WHAT TO WORK ON: In the entries below, which lines run from the one containing "else String c EmptyString" to the one containing "(** A value"? Copy exactly those lines, ends included, and no others.

Saved data entries:
(** * The NJ town directory generators, embedded in Rocq

    The normalisation pipeline of [scripts/generate-nj-towns.js] (the batch
    generator, module [Batch]) and of the single-town Trenton generator that
    accompanies it (module [Single]): category inference, address and phone
    formatting, identifier derivation, deduplication, sorting, and the batch
    loop with its counters.

    Conventions of the embedding.
    - A JavaScript string is a Rocq [string], one character per code unit.
      The character classes and the case mappings are those of JavaScript on
      the ASCII range, where the embedding is exact; codes from 128 on are
      caseless and belong to no class.
    - A tag object is a finite map from keys to string values; reading a
      key that is not there gives [None] ([undefined]).  The static category
      table is read through its own keys: a tag value that names a member
      every object inherits (["constructor"], ["toString"], ...) is outside
      the embedding.
    - [null] and [undefined] results are [None].
    - An exception is the left summand of a sum, carrying the message.
    - The network, the file system and the clock are an abstract world that
      is threaded through the effectful functions. *)

From Stdlib Require Import Ascii String ZArith Lia List Sorted Permutation OrdersEx.
From stdpp Require Import base option list strings pretty gmap.
From Equations Require Import Equations.

Local Open Scope string_scope.
Local Open Scope list_scope.

(** ** String primitives of the host language *)

Module JsString.

Definition code (c : ascii) : nat := nat_of_ascii c.

Definition between (lo hi : nat) (c : ascii) : bool :=
  Nat.leb lo (code c) && Nat.leb (code c) hi.

(** [\d] *)
Definition is_digit (c : ascii) : bool := between 48 57 c.
(** [a-z] and [A-Z] *)
Definition is_lower (c : ascii) : bool := between 97 122 c.
Definition is_upper (c : ascii) : bool := between 65 90 c.
(** [\s]: tab, line feed, vertical tab, form feed, carriage return, space *)
Definition is_space (c : ascii) : bool := between 9 13 c || Nat.eqb (code c) 32.

Definition is_plus (c : ascii) : bool := Nat.eqb (code c) 43.
Definition is_hyphen (c : ascii) : bool := Nat.eqb (code c) 45.
Definition is_underscore (c : ascii) : bool := Nat.eqb (code c) 95.

Definition lower_char (c : ascii) : ascii :=
  if is_upper c then ascii_of_nat (code c + 32) else c.
Definition upper_char (c : ascii) : ascii :=
  if is_lower c then ascii_of_nat (code c - 32) else c.

Fixpoint map_chars (f : ascii -> ascii) (s : string) : string :=
  match s with
  | EmptyString => EmptyString
  | String c s' => String (f c) (map_chars f s')
  end.

Fixpoint filter_chars (p : ascii -> bool) (s : string) : string :=
  match s with
  | EmptyString => EmptyString
  | String c s' => if p c then String c (filter_chars p s') else filter_chars p s'
  end.

Definition toLowerCase (s : string) : string := map_chars lower_char s.
Definition toUpperCase (s : string) : string := map_chars upper_char s.

(** [s.charAt(0)], the empty string when [s] is empty *)
Definition charAt0 (s : string) : string :=
  match s with
  | EmptyString => EmptyString
  | String c _ => String c EmptyString
  end.

(** [s.slice(n)] and [s.slice(n, m)] for non-negative literal bounds *)
Fixpoint slice_from (n : nat) (s : string) : string :=
  match n, s with
  | O, _ => s
  | S n', EmptyString => EmptyString
  | S n', String _ s' => slice_from n' s'
  end.

Fixpoint slice_upto (m : nat) (s : string) : string :=
  match m, s with
  | O, _ => EmptyString
  | S _, EmptyString => EmptyString
  | S m', String c s' => String c (slice_upto m' s')
  end.

Definition slice (n m : nat) (s : string) : string :=
  slice_upto (m - n) (slice_from n s).

(** [s.startsWith(p)] *)
Definition startsWith (p s : string) : bool := String.prefix p s.

(** [s.replace(/c/g, d)] for a one-character pattern class [p] *)
Definition replace_each (p : ascii -> bool) (d : ascii) (s : string) : string :=
  map_chars (fun c => if p c then d else c) s.

(** [s.replace(/c+/g, d)]: every maximal run of [p]-characters becomes one
    [d]. *)
Fixpoint drop_run (p : ascii -> bool) (s : string) : string :=
  match s with
  | EmptyString => EmptyString
  | String c s' => if p c then drop_run p s' else s
  end.

Fixpoint replace_runs_from (in_run : bool) (p : ascii -> bool) (d : ascii)
    (s : string) : string :=
  match s with
  | EmptyString => EmptyString
  | String c s' =>
      if p c then
        if in_run then replace_runs_from true p d s'
        else String d (replace_runs_from true p d s')
      else String c (replace_runs_from false p d s')
  end.

Definition replace_runs (p : ascii -> bool) (d : ascii) (s : string) : string :=
  replace_runs_from false p d s.

(** [s.trim()] *)
Fixpoint trim_end (s : string) : string :=
  match s with
  | EmptyString => EmptyString
  | String c s' =>
      match trim_end s' with
      | EmptyString => if is_space c then EmptyString else String c EmptyString
      | t => String c t
      end
  end.

Definition trim (s : string) : string := trim_end (drop_run is_space s).

(** [parts.join(sep)] *)
Definition join (sep : string) (parts : list string) : string :=
  String.concat sep parts.

(** A value used as a condition: [undefined] and the empty string are
    falsy, every other string is truthy. *)
Definition truthy (v : option string) : bool :=
  match v with
  | Some (String _ _) => true
  | _ => false
  end.

(** [a || b] on values that are strings or [undefined] *)
Definition or_else (a b : option string) : option string :=
  if truthy a then a else b.

(** The object an object literal denotes: entries are defined in order and
    a later definition of a key replaces an earlier one. *)
Definition object_of (entries : list (string * string)) : gmap string string :=
  foldl (fun m kv => <[kv.1 := kv.2]> m) ∅ entries.

End JsString.

(** ** Array methods of the host language *)

Module JsArray.

(** [l.findIndex(p)]: the index of the first element that satisfies [p],
    [-1] when there is none. *)
Fixpoint findIndex_from {A} (p : A -> bool) (i : Z) (l : list A) : Z :=
  match l with
  | [] => (-1)%Z
  | x :: l' => if p x then i else findIndex_from p (i + 1)%Z l'
  end.

Definition findIndex {A} (p : A -> bool) (l : list A) : Z :=
  findIndex_from p 0%Z l.

(** [self.filter((x, index, self) => f)] *)
Fixpoint filter_from {A} (f : A -> Z -> bool) (i : Z) (l : list A) : list A :=
  match l with
  | [] => []
  | x :: l' =>
      if f x i then x :: filter_from f (i + 1)%Z l' else filter_from f (i + 1)%Z l'
  end.

Definition filter_indexed {A} (f : A -> Z -> list A -> bool) (self : list A) : list A :=
  filter_from (fun x i => f x i self) 0%Z self.

(** [l.sort(cmp)] for a comparison function that orders its arguments
    consistently: the stable rearrangement in which [cmp] is never positive
    from an element to a later one.  It is computed by insertion, each
    element going in front of the first one it does not exceed. *)
Fixpoint insert_by {A} (cmp : A -> A -> Z) (x : A) (l : list A) : list A :=
  match l with
  | [] => [x]
  | y :: l' => if (cmp x y <=? 0)%Z then x :: y :: l' else y :: insert_by cmp x l'
  end.

Definition sort {A} (cmp : A -> A -> Z) (l : list A) : list A :=
  foldr (insert_by cmp) [] l.

End JsArray.

(** ** Built-in functions of the runtime and the data of the API *)

(** The built-ins whose results the generators only pass on: [parseInt] and
    the collation behind [String.prototype.localeCompare]. *)
Class Runtime := {
  number : Type;
  parseInt : string -> number;
  localeCompare : string -> string -> Z
}.

(** A comparison function is consistent when swapping its arguments flips
    the sign of its result and "not greater" is transitive. *)
Class ConsistentCollation (R : Runtime) : Prop := {
  localeCompare_flip : forall a b, Z.sgn (localeCompare a b) = (- Z.sgn (localeCompare b a))%Z;
  localeCompare_trans : forall a b c,
    (localeCompare a b <= 0)%Z -> (localeCompare b c <= 0)%Z -> (localeCompare a c <= 0)%Z
}.

(** An element of an Overpass response; [tags] may be missing. *)
Record element := {
  el_type : string;
  el_id : Z;
  el_tags : option (gmap string string)
}.

(** A parsed response; [elements] may be missing. *)
Record response := { elements : option (list element) }.

(** [el.tags && el.tags.name] as a condition *)
Definition has_name (el : element) : bool :=
  match el_tags el with
  | Some tags => JsString.truthy (tags !! "name")
  | None => false
  end.

(** [el.tags] of an element that passed [has_name] *)
Definition tags_of (el : element) : gmap string string := default ∅ (el_tags el).

(** [s] where [s] is known to be a string; [undefined] does not occur there. *)
Definition str (v : option string) : string := default "" v.

(** ** The batch generator: [scripts/generate-nj-towns.js] *)

Module Batch.
Import JsString.

Definition BATCH_SIZE : nat := 20.
Definition RATE_LIMIT_MS : nat := 2000.

(** The entries of the [categoryMap] literal, in source order. *)
Definition categoryMap_entries : list (string * string) :=
  [ ("restaurant", "Restaurant"); ("cafe", "Cafe"); ("bar", "Bar"); ("pub", "Pub");
    ("fast_food", "Fast Food"); ("bank", "Bank"); ("pharmacy", "Pharmacy");
    ("hospital", "Hospital"); ("clinic", "Clinic"); ("doctors", "Doctor");
    ("dentist", "Dentist"); ("veterinary", "Veterinary"); ("school", "School");
    ("library", "Library"); ("post_office", "Post Office"); ("fuel", "Gas Station");
    ("car_wash", "Car Wash"); ("car_repair", "Auto Repair"); ("parking", "Parking");
    ("place_of_worship", "Place of Worship"); ("theatre", "Theatre"); ("cinema", "Cinema");
    ("nightclub", "Nightclub"); ("gym", "Gym"); ("community_centre", "Community Center");
    ("social_facility", "Social Services"); ("childcare", "Childcare");
    ("supermarket", "Supermarket"); ("convenience", "Convenience Store");
    ("bakery", "Bakery"); ("butcher", "Butcher"); ("grocery", "Grocery Store");
    ("deli", "Deli"); ("clothes", "Clothing Store"); ("shoes", "Shoe Store");
    ("jewelry", "Jewelry Store"); ("electronics", "Electronics Store");
    ("hardware", "Hardware Store"); ("furniture", "Furniture Store");
    ("car", "Car Dealership"); ("car_parts", "Auto Parts"); ("bicycle", "Bicycle Shop");
    ("beauty", "Beauty Salon"); ("hairdresser", "Hair Salon"); ("optician", "Optician");
    ("florist", "Florist"); ("gift", "Gift Shop"); ("books", "Bookstore");
    ("alcohol", "Liquor Store"); ("tobacco", "Tobacco Shop"); ("laundry", "Laundromat");
    ("dry_cleaning", "Dry Cleaning"); ("mobile_phone", "Mobile Phone Store");
    ("computer", "Computer Store"); ("department_store", "Department Store");
    ("mall", "Shopping Mall"); ("variety_store", "Variety Store"); ("pet", "Pet Store");
    ("toys", "Toy Store"); ("sports", "Sporting Goods"); ("outdoor", "Outdoor Store");
    ("music", "Music Store"); ("photo", "Photo Store"); ("tattoo", "Tattoo Parlor");
    ("pawnbroker", "Pawn Shop"); ("lawyer", "Law Office"); ("accountant", "Accountant");
    ("insurance", "Insurance"); ("estate_agent", "Real Estate");
    ("employment_agency", "Employment Agency"); ("travel_agent", "Travel Agency");
    ("notary", "Notary"); ("tax_advisor", "Tax Advisor"); ("financial", "Financial Services");
    ("plumber", "Plumber"); ("electrician", "Electrician"); ("hvac", "HVAC");
    ("carpenter", "Carpenter"); ("painter", "Painter"); ("roofer", "Roofer");
    ("locksmith", "Locksmith"); ("hotel", "Hotel"); ("motel", "Motel");
    ("guest_house", "Guest House"); ("hostel", "Hostel"); ("museum", "Museum");
    ("attraction", "Attraction") ].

SOLVED EXERCISE:
      | EmptyString => if is_space c then EmptyString else String c EmptyString
      | t => String c t
      end
  end.

Definition trim (s : string) : string := trim_end (drop_run is_space s).

(** [parts.join(sep)] *)
Definition join (sep : string) (parts : list string) : string :=
  String.concat sep parts.

(** A value used as a condition: [undefined] and the empty string are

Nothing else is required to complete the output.